Whenever a line below holds the word "None", count it; please give only the final number.

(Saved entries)
------------------------

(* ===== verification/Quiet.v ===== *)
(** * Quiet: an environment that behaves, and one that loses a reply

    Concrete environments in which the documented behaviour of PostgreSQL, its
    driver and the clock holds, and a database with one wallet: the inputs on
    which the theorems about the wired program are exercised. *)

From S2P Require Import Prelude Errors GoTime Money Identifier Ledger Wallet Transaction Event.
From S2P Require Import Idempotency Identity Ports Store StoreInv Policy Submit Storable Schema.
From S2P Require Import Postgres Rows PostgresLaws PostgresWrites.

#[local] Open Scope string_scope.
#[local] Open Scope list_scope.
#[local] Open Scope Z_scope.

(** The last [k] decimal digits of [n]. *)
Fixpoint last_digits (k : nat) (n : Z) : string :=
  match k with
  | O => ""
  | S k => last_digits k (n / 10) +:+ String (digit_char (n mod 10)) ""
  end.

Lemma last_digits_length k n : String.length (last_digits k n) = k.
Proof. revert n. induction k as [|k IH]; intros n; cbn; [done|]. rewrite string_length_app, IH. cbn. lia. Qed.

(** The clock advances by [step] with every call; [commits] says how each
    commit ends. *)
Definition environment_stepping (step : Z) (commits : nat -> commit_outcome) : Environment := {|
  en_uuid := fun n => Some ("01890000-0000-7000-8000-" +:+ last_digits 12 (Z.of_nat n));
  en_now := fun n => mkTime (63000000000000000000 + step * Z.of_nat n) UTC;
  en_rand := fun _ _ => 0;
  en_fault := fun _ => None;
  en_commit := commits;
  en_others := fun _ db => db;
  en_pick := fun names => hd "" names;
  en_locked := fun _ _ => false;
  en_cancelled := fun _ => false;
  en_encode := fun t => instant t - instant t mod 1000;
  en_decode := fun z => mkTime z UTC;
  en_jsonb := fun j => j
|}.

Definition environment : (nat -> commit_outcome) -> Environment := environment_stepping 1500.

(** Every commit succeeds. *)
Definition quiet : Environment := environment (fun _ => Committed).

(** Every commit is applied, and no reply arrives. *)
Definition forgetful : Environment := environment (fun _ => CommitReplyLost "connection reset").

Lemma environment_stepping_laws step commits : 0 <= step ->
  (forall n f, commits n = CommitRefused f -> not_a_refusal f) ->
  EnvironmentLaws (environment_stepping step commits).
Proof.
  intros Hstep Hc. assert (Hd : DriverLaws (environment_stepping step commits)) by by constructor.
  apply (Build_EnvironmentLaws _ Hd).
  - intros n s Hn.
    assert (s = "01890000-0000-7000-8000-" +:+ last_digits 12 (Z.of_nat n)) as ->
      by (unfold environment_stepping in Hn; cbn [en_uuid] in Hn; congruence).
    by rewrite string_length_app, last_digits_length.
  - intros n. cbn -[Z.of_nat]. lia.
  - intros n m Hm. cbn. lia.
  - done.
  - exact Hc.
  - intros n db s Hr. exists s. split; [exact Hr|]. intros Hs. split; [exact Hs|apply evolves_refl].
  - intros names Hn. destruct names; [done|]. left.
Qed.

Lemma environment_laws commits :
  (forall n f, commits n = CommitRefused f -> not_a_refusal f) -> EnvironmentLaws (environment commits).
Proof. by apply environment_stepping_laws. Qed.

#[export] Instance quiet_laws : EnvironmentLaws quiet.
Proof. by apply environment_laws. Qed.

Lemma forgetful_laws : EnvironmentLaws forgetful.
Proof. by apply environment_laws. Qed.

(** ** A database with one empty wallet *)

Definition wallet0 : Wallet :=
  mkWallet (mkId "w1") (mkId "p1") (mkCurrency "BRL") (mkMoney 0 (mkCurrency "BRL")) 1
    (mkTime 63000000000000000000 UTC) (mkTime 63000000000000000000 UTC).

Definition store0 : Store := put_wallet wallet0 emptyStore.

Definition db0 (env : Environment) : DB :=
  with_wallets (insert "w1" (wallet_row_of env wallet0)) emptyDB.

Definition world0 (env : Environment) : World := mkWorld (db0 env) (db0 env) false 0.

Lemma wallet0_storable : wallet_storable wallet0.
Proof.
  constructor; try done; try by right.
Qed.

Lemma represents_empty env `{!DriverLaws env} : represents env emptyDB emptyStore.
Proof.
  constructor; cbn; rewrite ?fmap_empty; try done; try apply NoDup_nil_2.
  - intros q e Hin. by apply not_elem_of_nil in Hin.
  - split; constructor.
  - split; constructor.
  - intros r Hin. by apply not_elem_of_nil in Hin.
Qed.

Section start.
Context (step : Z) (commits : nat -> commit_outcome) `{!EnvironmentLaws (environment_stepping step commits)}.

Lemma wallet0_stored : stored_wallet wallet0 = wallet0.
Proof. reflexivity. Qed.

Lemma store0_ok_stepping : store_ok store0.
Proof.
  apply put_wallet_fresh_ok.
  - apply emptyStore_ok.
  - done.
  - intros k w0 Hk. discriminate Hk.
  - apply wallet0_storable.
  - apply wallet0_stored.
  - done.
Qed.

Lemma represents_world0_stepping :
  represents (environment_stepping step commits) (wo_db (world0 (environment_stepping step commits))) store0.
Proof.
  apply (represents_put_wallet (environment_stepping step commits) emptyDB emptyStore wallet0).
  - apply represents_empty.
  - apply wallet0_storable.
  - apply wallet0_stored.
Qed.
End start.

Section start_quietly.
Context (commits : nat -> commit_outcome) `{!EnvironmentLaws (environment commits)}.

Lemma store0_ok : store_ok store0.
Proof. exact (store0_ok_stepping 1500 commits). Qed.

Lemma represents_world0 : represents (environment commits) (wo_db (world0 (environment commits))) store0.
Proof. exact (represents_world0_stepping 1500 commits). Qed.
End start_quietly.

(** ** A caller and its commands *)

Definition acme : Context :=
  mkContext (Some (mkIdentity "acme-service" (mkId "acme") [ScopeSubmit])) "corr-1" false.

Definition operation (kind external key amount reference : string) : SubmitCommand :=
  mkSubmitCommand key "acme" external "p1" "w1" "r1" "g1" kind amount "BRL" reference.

------------------------

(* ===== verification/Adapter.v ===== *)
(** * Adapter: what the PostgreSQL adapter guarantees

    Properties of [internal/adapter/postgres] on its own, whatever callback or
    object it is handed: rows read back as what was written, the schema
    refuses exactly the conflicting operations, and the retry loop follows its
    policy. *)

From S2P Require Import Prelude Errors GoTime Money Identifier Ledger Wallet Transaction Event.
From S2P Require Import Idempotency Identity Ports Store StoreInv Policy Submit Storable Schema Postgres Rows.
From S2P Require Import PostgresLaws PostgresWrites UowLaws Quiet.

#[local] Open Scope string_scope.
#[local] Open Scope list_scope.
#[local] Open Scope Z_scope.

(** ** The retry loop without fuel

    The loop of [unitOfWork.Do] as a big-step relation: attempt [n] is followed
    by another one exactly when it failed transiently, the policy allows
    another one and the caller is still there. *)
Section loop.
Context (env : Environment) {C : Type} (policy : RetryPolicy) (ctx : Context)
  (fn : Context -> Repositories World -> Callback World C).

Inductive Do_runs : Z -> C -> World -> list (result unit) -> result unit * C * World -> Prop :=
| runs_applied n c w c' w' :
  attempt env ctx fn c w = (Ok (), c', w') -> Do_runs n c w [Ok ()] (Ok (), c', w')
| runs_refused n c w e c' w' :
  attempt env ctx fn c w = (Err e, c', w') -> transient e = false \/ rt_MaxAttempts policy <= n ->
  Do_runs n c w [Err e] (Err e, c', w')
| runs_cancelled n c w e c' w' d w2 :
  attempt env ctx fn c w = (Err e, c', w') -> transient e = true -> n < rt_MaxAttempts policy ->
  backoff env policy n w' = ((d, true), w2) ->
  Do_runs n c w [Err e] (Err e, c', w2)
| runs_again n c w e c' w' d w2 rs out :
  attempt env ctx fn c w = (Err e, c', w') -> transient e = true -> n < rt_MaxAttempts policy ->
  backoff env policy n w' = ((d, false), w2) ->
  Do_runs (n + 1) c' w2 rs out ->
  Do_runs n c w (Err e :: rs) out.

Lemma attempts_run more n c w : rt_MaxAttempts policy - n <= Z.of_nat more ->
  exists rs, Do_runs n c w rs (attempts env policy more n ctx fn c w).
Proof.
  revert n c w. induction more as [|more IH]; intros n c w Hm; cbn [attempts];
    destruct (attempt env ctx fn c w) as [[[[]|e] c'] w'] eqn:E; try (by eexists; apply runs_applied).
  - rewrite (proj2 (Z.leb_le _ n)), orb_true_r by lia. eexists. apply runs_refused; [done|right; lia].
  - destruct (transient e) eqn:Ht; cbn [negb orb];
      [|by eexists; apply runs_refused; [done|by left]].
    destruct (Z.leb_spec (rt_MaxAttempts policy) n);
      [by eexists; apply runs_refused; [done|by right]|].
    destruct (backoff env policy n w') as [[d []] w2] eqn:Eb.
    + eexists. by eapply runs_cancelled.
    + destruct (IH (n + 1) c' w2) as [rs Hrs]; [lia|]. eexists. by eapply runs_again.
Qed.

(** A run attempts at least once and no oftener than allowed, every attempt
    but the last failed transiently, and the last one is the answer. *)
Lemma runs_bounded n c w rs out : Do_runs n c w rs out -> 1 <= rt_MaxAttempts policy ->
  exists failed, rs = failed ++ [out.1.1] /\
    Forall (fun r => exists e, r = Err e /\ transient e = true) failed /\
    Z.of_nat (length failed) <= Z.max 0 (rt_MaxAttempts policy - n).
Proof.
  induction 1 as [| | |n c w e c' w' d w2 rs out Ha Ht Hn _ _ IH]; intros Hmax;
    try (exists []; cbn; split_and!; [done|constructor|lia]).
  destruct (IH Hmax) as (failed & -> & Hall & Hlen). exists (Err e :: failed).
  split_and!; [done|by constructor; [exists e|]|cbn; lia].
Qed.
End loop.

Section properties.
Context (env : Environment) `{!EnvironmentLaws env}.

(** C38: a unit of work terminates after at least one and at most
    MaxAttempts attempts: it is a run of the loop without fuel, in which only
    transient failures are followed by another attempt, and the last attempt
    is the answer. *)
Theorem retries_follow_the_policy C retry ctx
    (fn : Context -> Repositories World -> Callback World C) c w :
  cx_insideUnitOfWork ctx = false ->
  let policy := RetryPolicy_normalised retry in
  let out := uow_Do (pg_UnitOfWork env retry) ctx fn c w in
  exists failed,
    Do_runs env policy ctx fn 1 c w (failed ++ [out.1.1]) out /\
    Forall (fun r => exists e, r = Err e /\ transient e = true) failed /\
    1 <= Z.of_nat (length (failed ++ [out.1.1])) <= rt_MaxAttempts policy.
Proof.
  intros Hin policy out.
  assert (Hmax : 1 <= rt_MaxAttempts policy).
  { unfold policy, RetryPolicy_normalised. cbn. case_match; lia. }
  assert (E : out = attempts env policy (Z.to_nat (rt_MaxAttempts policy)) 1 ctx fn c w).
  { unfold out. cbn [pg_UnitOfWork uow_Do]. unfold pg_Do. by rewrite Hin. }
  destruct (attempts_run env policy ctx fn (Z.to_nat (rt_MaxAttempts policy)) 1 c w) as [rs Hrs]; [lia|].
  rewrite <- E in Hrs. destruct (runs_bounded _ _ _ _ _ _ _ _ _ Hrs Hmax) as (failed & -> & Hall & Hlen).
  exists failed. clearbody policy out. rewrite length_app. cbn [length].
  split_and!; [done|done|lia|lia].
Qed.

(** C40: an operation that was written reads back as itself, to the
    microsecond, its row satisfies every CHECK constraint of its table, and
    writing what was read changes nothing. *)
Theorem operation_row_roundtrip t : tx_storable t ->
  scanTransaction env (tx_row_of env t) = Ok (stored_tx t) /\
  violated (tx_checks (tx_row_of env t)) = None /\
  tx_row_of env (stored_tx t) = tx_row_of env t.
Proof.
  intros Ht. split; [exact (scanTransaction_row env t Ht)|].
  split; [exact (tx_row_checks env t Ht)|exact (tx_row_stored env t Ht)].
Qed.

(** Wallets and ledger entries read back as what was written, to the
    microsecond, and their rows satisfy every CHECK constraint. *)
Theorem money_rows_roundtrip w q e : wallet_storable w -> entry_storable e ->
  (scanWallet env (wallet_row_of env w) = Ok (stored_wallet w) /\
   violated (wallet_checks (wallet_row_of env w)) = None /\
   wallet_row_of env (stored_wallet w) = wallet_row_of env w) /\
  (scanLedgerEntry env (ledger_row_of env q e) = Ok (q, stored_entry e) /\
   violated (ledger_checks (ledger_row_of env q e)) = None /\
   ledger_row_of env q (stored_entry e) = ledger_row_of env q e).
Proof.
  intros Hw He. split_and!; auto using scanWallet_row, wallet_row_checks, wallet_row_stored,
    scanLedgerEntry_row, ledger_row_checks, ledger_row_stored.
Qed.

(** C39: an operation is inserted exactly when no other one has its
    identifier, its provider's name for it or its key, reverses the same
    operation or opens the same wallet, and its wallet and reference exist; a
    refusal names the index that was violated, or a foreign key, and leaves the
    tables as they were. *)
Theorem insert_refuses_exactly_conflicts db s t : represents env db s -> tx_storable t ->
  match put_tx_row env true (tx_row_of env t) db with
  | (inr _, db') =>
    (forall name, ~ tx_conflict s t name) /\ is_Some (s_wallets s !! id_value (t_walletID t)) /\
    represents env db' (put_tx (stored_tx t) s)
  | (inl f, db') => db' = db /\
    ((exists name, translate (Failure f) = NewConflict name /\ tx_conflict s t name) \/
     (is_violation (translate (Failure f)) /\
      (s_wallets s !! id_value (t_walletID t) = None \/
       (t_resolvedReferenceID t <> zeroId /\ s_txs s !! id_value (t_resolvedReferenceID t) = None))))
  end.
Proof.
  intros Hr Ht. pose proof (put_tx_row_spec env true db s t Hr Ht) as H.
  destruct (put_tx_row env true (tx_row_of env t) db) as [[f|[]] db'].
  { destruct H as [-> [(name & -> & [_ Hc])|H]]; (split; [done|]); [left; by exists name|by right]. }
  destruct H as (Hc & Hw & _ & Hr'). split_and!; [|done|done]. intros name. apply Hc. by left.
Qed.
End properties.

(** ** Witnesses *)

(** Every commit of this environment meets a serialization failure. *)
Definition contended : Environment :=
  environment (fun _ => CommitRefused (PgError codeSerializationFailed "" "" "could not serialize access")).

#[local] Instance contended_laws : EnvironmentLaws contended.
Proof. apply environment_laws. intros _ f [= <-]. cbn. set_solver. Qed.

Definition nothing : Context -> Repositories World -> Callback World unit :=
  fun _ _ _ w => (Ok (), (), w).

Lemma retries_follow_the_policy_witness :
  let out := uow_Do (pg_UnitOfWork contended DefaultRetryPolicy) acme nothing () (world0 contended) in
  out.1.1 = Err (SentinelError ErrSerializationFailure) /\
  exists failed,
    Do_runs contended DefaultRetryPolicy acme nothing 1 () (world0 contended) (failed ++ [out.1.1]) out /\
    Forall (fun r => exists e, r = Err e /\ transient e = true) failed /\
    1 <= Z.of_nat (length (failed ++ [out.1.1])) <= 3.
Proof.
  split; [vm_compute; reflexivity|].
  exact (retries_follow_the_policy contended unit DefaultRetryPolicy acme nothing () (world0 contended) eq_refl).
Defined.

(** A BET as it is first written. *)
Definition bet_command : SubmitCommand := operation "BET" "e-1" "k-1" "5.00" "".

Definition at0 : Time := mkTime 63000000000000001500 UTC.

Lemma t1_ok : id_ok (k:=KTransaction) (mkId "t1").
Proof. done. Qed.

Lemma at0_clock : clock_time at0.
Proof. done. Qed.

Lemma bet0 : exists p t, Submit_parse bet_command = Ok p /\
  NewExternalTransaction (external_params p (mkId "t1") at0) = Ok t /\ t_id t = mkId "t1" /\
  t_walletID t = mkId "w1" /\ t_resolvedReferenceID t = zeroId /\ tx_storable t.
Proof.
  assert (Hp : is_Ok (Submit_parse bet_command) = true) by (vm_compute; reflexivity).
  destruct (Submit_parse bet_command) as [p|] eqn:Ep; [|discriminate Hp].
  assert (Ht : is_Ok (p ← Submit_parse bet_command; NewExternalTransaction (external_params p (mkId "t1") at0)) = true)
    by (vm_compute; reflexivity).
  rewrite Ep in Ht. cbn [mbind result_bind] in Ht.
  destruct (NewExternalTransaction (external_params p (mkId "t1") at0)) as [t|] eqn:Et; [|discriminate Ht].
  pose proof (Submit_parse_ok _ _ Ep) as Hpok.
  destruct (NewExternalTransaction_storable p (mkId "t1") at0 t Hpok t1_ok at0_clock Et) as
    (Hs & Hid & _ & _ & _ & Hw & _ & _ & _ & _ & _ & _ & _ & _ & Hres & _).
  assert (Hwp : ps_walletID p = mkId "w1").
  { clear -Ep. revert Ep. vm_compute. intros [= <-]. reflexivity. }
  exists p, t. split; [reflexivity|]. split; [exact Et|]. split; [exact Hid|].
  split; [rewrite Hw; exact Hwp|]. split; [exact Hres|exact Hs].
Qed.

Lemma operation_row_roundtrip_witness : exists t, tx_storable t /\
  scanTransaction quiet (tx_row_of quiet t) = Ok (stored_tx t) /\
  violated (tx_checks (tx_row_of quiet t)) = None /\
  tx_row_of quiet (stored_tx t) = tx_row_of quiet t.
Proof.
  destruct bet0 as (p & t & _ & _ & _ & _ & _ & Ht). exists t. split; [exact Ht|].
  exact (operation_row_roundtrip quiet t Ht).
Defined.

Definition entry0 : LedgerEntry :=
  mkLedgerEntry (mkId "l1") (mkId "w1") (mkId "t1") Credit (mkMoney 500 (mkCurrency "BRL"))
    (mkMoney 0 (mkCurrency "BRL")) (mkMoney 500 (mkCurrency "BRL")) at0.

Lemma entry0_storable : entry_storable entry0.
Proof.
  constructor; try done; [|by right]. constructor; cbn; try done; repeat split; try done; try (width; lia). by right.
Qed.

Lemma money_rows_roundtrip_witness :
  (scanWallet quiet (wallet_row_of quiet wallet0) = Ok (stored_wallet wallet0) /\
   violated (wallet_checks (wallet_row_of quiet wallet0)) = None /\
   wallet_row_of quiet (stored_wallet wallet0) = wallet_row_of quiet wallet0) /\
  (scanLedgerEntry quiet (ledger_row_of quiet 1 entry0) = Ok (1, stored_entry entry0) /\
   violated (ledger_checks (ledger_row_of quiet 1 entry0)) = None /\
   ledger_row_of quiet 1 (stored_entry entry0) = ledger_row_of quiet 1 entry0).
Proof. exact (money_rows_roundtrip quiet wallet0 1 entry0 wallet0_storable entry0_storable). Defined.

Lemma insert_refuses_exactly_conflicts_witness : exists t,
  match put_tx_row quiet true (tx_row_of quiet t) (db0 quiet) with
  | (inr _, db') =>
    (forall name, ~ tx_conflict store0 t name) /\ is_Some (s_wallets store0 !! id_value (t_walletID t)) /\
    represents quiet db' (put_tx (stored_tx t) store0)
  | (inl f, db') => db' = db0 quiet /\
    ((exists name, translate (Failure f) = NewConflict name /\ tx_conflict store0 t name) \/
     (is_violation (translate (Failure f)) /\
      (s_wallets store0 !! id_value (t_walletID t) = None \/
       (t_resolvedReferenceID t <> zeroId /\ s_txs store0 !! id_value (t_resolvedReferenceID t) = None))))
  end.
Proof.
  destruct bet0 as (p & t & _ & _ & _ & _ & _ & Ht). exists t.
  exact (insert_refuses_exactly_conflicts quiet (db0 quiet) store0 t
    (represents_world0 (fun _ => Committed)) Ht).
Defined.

------------------------

• **Written response**
11